Extracted records START

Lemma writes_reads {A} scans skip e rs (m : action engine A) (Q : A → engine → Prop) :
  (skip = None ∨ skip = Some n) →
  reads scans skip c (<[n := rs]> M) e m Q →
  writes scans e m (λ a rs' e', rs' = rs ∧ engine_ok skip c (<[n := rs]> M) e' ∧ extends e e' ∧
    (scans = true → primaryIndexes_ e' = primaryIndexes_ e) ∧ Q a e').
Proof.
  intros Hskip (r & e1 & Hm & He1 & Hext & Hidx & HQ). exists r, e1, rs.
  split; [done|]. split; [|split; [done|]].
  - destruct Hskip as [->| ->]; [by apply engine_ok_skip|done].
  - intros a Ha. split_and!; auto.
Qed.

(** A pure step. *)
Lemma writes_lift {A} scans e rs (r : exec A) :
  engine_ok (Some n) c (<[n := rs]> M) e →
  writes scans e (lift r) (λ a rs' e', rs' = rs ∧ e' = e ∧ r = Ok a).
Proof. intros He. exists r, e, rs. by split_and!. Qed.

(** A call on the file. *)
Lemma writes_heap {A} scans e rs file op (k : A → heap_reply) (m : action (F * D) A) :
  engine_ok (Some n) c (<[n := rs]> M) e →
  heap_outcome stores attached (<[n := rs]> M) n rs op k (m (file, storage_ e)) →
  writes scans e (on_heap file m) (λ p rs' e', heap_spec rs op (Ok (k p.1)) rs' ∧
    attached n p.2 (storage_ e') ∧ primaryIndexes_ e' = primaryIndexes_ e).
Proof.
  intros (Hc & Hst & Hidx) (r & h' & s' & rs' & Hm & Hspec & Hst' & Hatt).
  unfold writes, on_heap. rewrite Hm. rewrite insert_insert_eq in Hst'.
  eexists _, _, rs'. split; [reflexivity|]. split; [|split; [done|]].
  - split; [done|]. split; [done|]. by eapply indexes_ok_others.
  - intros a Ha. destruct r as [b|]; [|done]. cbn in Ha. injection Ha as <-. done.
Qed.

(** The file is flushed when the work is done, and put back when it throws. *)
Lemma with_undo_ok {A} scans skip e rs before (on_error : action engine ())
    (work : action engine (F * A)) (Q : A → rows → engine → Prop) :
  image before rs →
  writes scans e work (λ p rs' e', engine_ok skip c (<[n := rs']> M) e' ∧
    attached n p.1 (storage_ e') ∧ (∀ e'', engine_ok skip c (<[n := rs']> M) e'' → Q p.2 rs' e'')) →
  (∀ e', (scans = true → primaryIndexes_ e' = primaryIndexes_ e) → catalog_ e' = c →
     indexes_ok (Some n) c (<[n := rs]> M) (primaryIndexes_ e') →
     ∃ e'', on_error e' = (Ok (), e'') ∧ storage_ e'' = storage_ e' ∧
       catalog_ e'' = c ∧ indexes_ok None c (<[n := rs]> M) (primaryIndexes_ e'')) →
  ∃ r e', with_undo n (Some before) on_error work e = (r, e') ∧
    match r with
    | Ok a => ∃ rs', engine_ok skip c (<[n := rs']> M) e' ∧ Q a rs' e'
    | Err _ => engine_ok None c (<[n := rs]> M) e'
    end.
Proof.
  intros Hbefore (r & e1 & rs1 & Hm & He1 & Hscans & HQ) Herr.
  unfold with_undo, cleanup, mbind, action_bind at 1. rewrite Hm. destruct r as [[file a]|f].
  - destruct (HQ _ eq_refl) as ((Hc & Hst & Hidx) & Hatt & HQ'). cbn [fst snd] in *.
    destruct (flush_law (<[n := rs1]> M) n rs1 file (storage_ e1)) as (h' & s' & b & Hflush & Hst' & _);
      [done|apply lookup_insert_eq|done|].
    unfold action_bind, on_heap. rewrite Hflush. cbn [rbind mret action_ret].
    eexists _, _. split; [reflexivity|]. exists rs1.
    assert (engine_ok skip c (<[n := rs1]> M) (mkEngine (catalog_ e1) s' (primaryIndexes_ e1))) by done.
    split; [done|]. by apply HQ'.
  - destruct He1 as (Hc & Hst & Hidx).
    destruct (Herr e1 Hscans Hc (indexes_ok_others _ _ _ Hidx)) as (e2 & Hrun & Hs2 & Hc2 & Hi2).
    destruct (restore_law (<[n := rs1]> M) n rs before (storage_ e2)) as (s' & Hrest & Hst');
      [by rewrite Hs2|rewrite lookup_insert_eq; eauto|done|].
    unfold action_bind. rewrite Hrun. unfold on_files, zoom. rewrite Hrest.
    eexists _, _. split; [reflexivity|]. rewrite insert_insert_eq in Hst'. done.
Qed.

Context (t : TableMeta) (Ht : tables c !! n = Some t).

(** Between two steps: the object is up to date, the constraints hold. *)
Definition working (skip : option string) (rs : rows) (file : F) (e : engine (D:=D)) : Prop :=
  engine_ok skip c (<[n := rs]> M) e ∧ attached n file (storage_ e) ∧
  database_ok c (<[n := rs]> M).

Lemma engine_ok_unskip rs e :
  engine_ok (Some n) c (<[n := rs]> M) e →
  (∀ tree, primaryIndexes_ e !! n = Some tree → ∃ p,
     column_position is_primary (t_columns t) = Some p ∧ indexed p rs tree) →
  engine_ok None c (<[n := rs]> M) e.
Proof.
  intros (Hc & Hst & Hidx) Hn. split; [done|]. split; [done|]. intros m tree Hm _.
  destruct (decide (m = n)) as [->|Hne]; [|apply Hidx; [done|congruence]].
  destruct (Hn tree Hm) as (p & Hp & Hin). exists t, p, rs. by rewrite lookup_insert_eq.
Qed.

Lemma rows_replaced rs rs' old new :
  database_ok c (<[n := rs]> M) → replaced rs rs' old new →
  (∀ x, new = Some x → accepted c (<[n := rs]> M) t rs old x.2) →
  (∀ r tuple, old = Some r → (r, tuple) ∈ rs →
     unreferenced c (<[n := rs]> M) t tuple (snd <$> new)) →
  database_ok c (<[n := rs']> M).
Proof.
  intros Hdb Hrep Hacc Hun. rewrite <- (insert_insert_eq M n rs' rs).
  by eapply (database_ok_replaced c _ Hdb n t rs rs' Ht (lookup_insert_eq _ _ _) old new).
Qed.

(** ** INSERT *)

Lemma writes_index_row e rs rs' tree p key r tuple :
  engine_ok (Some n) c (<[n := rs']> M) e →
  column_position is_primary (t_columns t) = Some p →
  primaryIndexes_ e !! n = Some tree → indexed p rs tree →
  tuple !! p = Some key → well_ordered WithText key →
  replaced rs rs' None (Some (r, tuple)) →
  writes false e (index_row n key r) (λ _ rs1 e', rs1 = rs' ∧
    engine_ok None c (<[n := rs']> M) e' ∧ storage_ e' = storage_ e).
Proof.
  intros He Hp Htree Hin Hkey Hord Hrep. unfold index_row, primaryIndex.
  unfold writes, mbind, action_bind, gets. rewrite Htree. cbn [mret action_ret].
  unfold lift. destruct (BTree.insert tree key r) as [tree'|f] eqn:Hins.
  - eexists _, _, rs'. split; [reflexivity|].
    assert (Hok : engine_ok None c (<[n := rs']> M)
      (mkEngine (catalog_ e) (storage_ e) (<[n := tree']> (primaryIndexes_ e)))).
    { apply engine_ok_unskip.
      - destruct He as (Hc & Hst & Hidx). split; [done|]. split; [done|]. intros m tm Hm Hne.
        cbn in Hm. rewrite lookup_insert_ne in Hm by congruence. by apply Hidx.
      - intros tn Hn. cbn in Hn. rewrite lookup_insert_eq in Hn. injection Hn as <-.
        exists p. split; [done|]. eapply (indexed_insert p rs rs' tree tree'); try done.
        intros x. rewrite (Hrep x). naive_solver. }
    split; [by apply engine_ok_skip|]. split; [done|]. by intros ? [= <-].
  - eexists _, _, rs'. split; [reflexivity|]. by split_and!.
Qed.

Extracted records END

● **Exercise description**: The records above should be restated word for word in their entirety.

● **Exercise solution**:
Lemma writes_reads {A} scans skip e rs (m : action engine A) (Q : A → engine → Prop) :
  (skip = None ∨ skip = Some n) →
  reads scans skip c (<[n := rs]> M) e m Q →
  writes scans e m (λ a rs' e', rs' = rs ∧ engine_ok skip c (<[n := rs]> M) e' ∧ extends e e' ∧
    (scans = true → primaryIndexes_ e' = primaryIndexes_ e) ∧ Q a e').
Proof.
  intros Hskip (r & e1 & Hm & He1 & Hext & Hidx & HQ). exists r, e1, rs.
  split; [done|]. split; [|split; [done|]].
  - destruct Hskip as [->| ->]; [by apply engine_ok_skip|done].
  - intros a Ha. split_and!; auto.
Qed.

(** A pure step. *)
Lemma writes_lift {A} scans e rs (r : exec A) :
  engine_ok (Some n) c (<[n := rs]> M) e →
  writes scans e (lift r) (λ a rs' e', rs' = rs ∧ e' = e ∧ r = Ok a).
Proof. intros He. exists r, e, rs. by split_and!. Qed.

(** A call on the file. *)
Lemma writes_heap {A} scans e rs file op (k : A → heap_reply) (m : action (F * D) A) :
  engine_ok (Some n) c (<[n := rs]> M) e →
  heap_outcome stores attached (<[n := rs]> M) n rs op k (m (file, storage_ e)) →
  writes scans e (on_heap file m) (λ p rs' e', heap_spec rs op (Ok (k p.1)) rs' ∧
    attached n p.2 (storage_ e') ∧ primaryIndexes_ e' = primaryIndexes_ e).
Proof.
  intros (Hc & Hst & Hidx) (r & h' & s' & rs' & Hm & Hspec & Hst' & Hatt).
  unfold writes, on_heap. rewrite Hm. rewrite insert_insert_eq in Hst'.
  eexists _, _, rs'. split; [reflexivity|]. split; [|split; [done|]].
  - split; [done|]. split; [done|]. by eapply indexes_ok_others.
  - intros a Ha. destruct r as [b|]; [|done]. cbn in Ha. injection Ha as <-. done.
Qed.

(** The file is flushed when the work is done, and put back when it throws. *)
Lemma with_undo_ok {A} scans skip e rs before (on_error : action engine ())
    (work : action engine (F * A)) (Q : A → rows → engine → Prop) :
  image before rs →
  writes scans e work (λ p rs' e', engine_ok skip c (<[n := rs']> M) e' ∧
    attached n p.1 (storage_ e') ∧ (∀ e'', engine_ok skip c (<[n := rs']> M) e'' → Q p.2 rs' e'')) →
  (∀ e', (scans = true → primaryIndexes_ e' = primaryIndexes_ e) → catalog_ e' = c →
     indexes_ok (Some n) c (<[n := rs]> M) (primaryIndexes_ e') →
     ∃ e'', on_error e' = (Ok (), e'') ∧ storage_ e'' = storage_ e' ∧
       catalog_ e'' = c ∧ indexes_ok None c (<[n := rs]> M) (primaryIndexes_ e'')) →
  ∃ r e', with_undo n (Some before) on_error work e = (r, e') ∧
    match r with
    | Ok a => ∃ rs', engine_ok skip c (<[n := rs']> M) e' ∧ Q a rs' e'
    | Err _ => engine_ok None c (<[n := rs]> M) e'
    end.
Proof.
  intros Hbefore (r & e1 & rs1 & Hm & He1 & Hscans & HQ) Herr.
  unfold with_undo, cleanup, mbind, action_bind at 1. rewrite Hm. destruct r as [[file a]|f].
  - destruct (HQ _ eq_refl) as ((Hc & Hst & Hidx) & Hatt & HQ'). cbn [fst snd] in *.
    destruct (flush_law (<[n := rs1]> M) n rs1 file (storage_ e1)) as (h' & s' & b & Hflush & Hst' & _);
      [done|apply lookup_insert_eq|done|].
    unfold action_bind, on_heap. rewrite Hflush. cbn [rbind mret action_ret].
    eexists _, _. split; [reflexivity|]. exists rs1.
    assert (engine_ok skip c (<[n := rs1]> M) (mkEngine (catalog_ e1) s' (primaryIndexes_ e1))) by done.
    split; [done|]. by apply HQ'.
  - destruct He1 as (Hc & Hst & Hidx).
    destruct (Herr e1 Hscans Hc (indexes_ok_others _ _ _ Hidx)) as (e2 & Hrun & Hs2 & Hc2 & Hi2).
    destruct (restore_law (<[n := rs1]> M) n rs before (storage_ e2)) as (s' & Hrest & Hst');
      [by rewrite Hs2|rewrite lookup_insert_eq; eauto|done|].
    unfold action_bind. rewrite Hrun. unfold on_files, zoom. rewrite Hrest.
    eexists _, _. split; [reflexivity|]. rewrite insert_insert_eq in Hst'. done.
Qed.

Context (t : TableMeta) (Ht : tables c !! n = Some t).

(** Between two steps: the object is up to date, the constraints hold. *)
Definition working (skip : option string) (rs : rows) (file : F) (e : engine (D:=D)) : Prop :=
  engine_ok skip c (<[n := rs]> M) e ∧ attached n file (storage_ e) ∧
  database_ok c (<[n := rs]> M).

Lemma engine_ok_unskip rs e :
  engine_ok (Some n) c (<[n := rs]> M) e →
  (∀ tree, primaryIndexes_ e !! n = Some tree → ∃ p,
     column_position is_primary (t_columns t) = Some p ∧ indexed p rs tree) →
  engine_ok None c (<[n := rs]> M) e.
Proof.
  intros (Hc & Hst & Hidx) Hn. split; [done|]. split; [done|]. intros m tree Hm _.
  destruct (decide (m = n)) as [->|Hne]; [|apply Hidx; [done|congruence]].
  destruct (Hn tree Hm) as (p & Hp & Hin). exists t, p, rs. by rewrite lookup_insert_eq.
Qed.

Lemma rows_replaced rs rs' old new :
  database_ok c (<[n := rs]> M) → replaced rs rs' old new →
  (∀ x, new = Some x → accepted c (<[n := rs]> M) t rs old x.2) →
  (∀ r tuple, old = Some r → (r, tuple) ∈ rs →
     unreferenced c (<[n := rs]> M) t tuple (snd <$> new)) →
  database_ok c (<[n := rs']> M).
Proof.
  intros Hdb Hrep Hacc Hun. rewrite <- (insert_insert_eq M n rs' rs).
  by eapply (database_ok_replaced c _ Hdb n t rs rs' Ht (lookup_insert_eq _ _ _) old new).
Qed.

(** ** INSERT *)

Lemma writes_index_row e rs rs' tree p key r tuple :
  engine_ok (Some n) c (<[n := rs']> M) e →
  column_position is_primary (t_columns t) = Some p →
  primaryIndexes_ e !! n = Some tree → indexed p rs tree →
  tuple !! p = Some key → well_ordered WithText key →
  replaced rs rs' None (Some (r, tuple)) →
  writes false e (index_row n key r) (λ _ rs1 e', rs1 = rs' ∧
    engine_ok None c (<[n := rs']> M) e' ∧ storage_ e' = storage_ e).
Proof.
  intros He Hp Htree Hin Hkey Hord Hrep. unfold index_row, primaryIndex.
  unfold writes, mbind, action_bind, gets. rewrite Htree. cbn [mret action_ret].
  unfold lift. destruct (BTree.insert tree key r) as [tree'|f] eqn:Hins.
  - eexists _, _, rs'. split; [reflexivity|].
    assert (Hok : engine_ok None c (<[n := rs']> M)
      (mkEngine (catalog_ e) (storage_ e) (<[n := tree']> (primaryIndexes_ e)))).
    { apply engine_ok_unskip.
      - destruct He as (Hc & Hst & Hidx). split; [done|]. split; [done|]. intros m tm Hm Hne.
        cbn in Hm. rewrite lookup_insert_ne in Hm by congruence. by apply Hidx.
      - intros tn Hn. cbn in Hn. rewrite lookup_insert_eq in Hn. injection Hn as <-.
        exists p. split; [done|]. eapply (indexed_insert p rs rs' tree tree'); try done.
        intros x. rewrite (Hrep x). naive_solver. }
    split; [by apply engine_ok_skip|]. split; [done|]. by intros ? [= <-].
  - eexists _, _, rs'. split; [reflexivity|]. by split_and!.
Qed.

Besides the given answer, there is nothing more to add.